7. Ölüm Meleği.

Start from the beginning
                                    

Gıcırdayacağını bildiğimiz noktalara basmaktan çekinerek, neredeyse evin içinde sessiz sinema oynayarak eksi birdeki mutfağa girdik.

Bu evin mutfağında da pencere yoktu. Geniş mutfak neredeyse iki salon büyüklüğündeydi. İki yana açılan kapılardan birisi eğlence odasına yani televizyon, bilardo ve dart gibi aletlerin bulunduğu rahat pofuduk koltuklardan oluşan odaya açılıyordu.

Diğeri ise bir koridora.

Koridorda, kiler ve çamaşır odası gibi diğer zottirik odalar bulunurken diğer taraftan koridorun sonunda ise bir merdiven vardı.

Bodruma inen merdivenlerin hemen önünde ise bir başka koridora açılan, her daim kilitli bir kapı.

İşte o kapı, bizim kaçış merkezimizdi.

Ev ve tepedeki müştemilat birbirine bağlıydı. Bunu ikinci yılımızda, üçüncü kaçma girişiminden önce öğrenmiştik. Evin içinde çalışanlar her daim eve ana kapıdan giremezlerdi, ana kapı yalnızca aile üyeleri ve misafirler içindi.
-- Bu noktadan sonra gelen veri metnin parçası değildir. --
(** * splugh: the landing-page generator, embedded and verified

    A shallow embedding of [splugh/__main__.py]: the two dataclasses and the
    marshmallow schemas derived from them, the format tables, the template
    writer and the command-line driver [main], run against a model of the
    POSIX file system: a tree of directories and regular files, without links
    and without permissions, whose paths are walked step by step as the
    kernel walks them. *)

From Stdlib Require Import String Ascii List Bool Arith ZArith Lia.
Import ListNotations.
Local Open Scope string_scope.
Local Open Scope list_scope.

Set Warnings "-register-all".

(** String concatenation, written [+] in the Python source. *)
Local Infix "+s" := String.append (at level 60, right associativity).

(** ** Python strings

    A [str] is held as its UTF-8 encoding, one [ascii] per byte.  The
    separators the program cuts at (the slash, the dot) are single bytes that
    occur in no longer sequence, so cutting the bytes cuts the text; only the
    length has to count code points instead of bytes. *)

Module Str.

(** [s.startswith(p)] *)
Fixpoint startswith (p s : string) : bool :=
  match p, s with
  | EmptyString, _ => true
  | String a p', String b s' => Ascii.eqb a b && startswith p' s'
  | String _ _, EmptyString => false
  end.

(** [s.endswith(c)] for a one-character suffix. *)
Fixpoint endswith (c : ascii) (s : string) : bool :=
  match s with
  | EmptyString => false
  | String a EmptyString => Ascii.eqb a c
  | String _ s' => endswith c s'
  end.

(** [c in s] *)
Fixpoint contains (c : ascii) (s : string) : bool :=
  match s with
  | EmptyString => false
  | String a s' => Ascii.eqb a c || contains c s'
  end.

(** [s.split(sep)], [sep] a single character. *)
Fixpoint split (sep : ascii) (s : string) : list string :=
  match s with
  | EmptyString => [EmptyString]
  | String a s' =>
      if Ascii.eqb a sep then EmptyString :: split sep s'
      else match split sep s' with
           | h :: t => String a h :: t
           | [] => [String a EmptyString]
           end
  end.

(** The last occurrence of [sep] cuts [s] in two. *)
Fixpoint rpartition (sep : ascii) (s : string) : option (string * string) :=
  match s with
  | EmptyString => None
  | String a s' =>
      match rpartition sep s' with
      | Some (l, r) => Some (String a l, r)
      | None => if Ascii.eqb a sep then Some (EmptyString, s') else None
      end
  end.

(** [s.rsplit(sep, 1)] *)
Definition rsplit1 (sep : ascii) (s : string) : list string :=
  match rpartition sep s with
  | Some (l, r) => [l; r]
  | None => [s]
  end.

(** [sep.join(l)] *)
Definition join (sep : string) (l : list string) : string := String.concat sep l.

(** [x in l] for a list of strings. *)
Definition mem (x : string) (l : list string) : bool :=
  existsb (String.eqb x) l.


(** A byte [10xxxxxx] continues the code point begun before it. *)
Definition is_continuation (a : ascii) : bool :=
  match a with
  | Ascii _ _ _ _ _ _ b6 b7 => b7 && negb b6
  end.

(** [len(s)]: the number of code points, every byte but the continuation
    bytes starting one. *)
Fixpoint len (s : string) : nat :=
  match s with
  | EmptyString => 0
  | String a s' => (if is_continuation a then 0 else 1) + len s'
  end.

End Str.

(** ** [posixpath] *)

Module Posixpath.

Definition sep : ascii := "/"%char.

(** [os.path.join(a, b)] *)
Definition join (a b : string) : string :=
  if Str.startswith "/" b then b
  else if (a =? "") || Str.endswith sep a then a +s b
  else a +s "/" +s b.

(** The loop of [normpath]: [new_comps] is the stack built so far. *)
Fixpoint norm_comps (initial_slashes : nat) (comps new_comps : list string)
  : list string :=
  match comps with
  | [] => new_comps
  | comp :: rest =>
      if (comp =? "") || (comp =? ".") then
        norm_comps initial_slashes rest new_comps
      else if negb (comp =? "..")
              || ((initial_slashes =? 0)%nat && (length new_comps =? 0)%nat)
              || (negb (length new_comps =? 0)%nat && (last new_comps "" =? ".."))
      then norm_comps initial_slashes rest (new_comps ++ [comp])
      else norm_comps initial_slashes rest (removelast new_comps)
  end.

Definition count_initial_slashes (path : string) : nat :=
  if Str.startswith "/" path then
    if Str.startswith "//" path && negb (Str.startswith "///" path) then 2 else 1
  else 0.

(** [os.path.normpath(path)] *)
Definition normpath (path : string) : string :=
  if path =? "" then "."
  else
    let initial_slashes := count_initial_slashes path in
    let comps := norm_comps initial_slashes (Str.split sep path) [] in
    let path := Str.join "/" comps in
    let path :=
      match initial_slashes with
      | 0 => path
      | 1 => "/" +s path
      | _ => "//" +s path
      end in
    if path =? "" then "." else path.

(** [os.path.abspath(path)], the working directory passed in. *)
Definition abspath (cwd path : string) : string :=
  normpath (if Str.startswith "/" path then path else join cwd path).

End Posixpath.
Dolayısıyla uşak Nihan'ın, her daim aşağıdaki Şef Emine Hanım'ın nasıl oluyor da müştemilata her akşam pencereden dışarıya bakan bize görünmeden girebildiklerine hayret ediyorduk. Sonunda bu gizemi de bu şekilde çözmüştük ancak anahtarları almak hiç kolay olmamıştı.

Nihan'ın anahtarını alabilmek için annem sofrada, Nihan yemeğini koyarken bir sakarlık yapmış harika yemek takımını az kalsın kıracak gibi olunca da Sergen ona bağırmaya ve kızmaya başlamıştı. O esnada ben, Nihan arada kalmamak için yerine geçerken kadının pantolonundaki anahtarlara ulaşmış ve onları cıngırdatmadan lavaboya gidip tezgahın üstündeki kalıp sabun denizinden lavantalı olanına dikkatlice bastırmıştım.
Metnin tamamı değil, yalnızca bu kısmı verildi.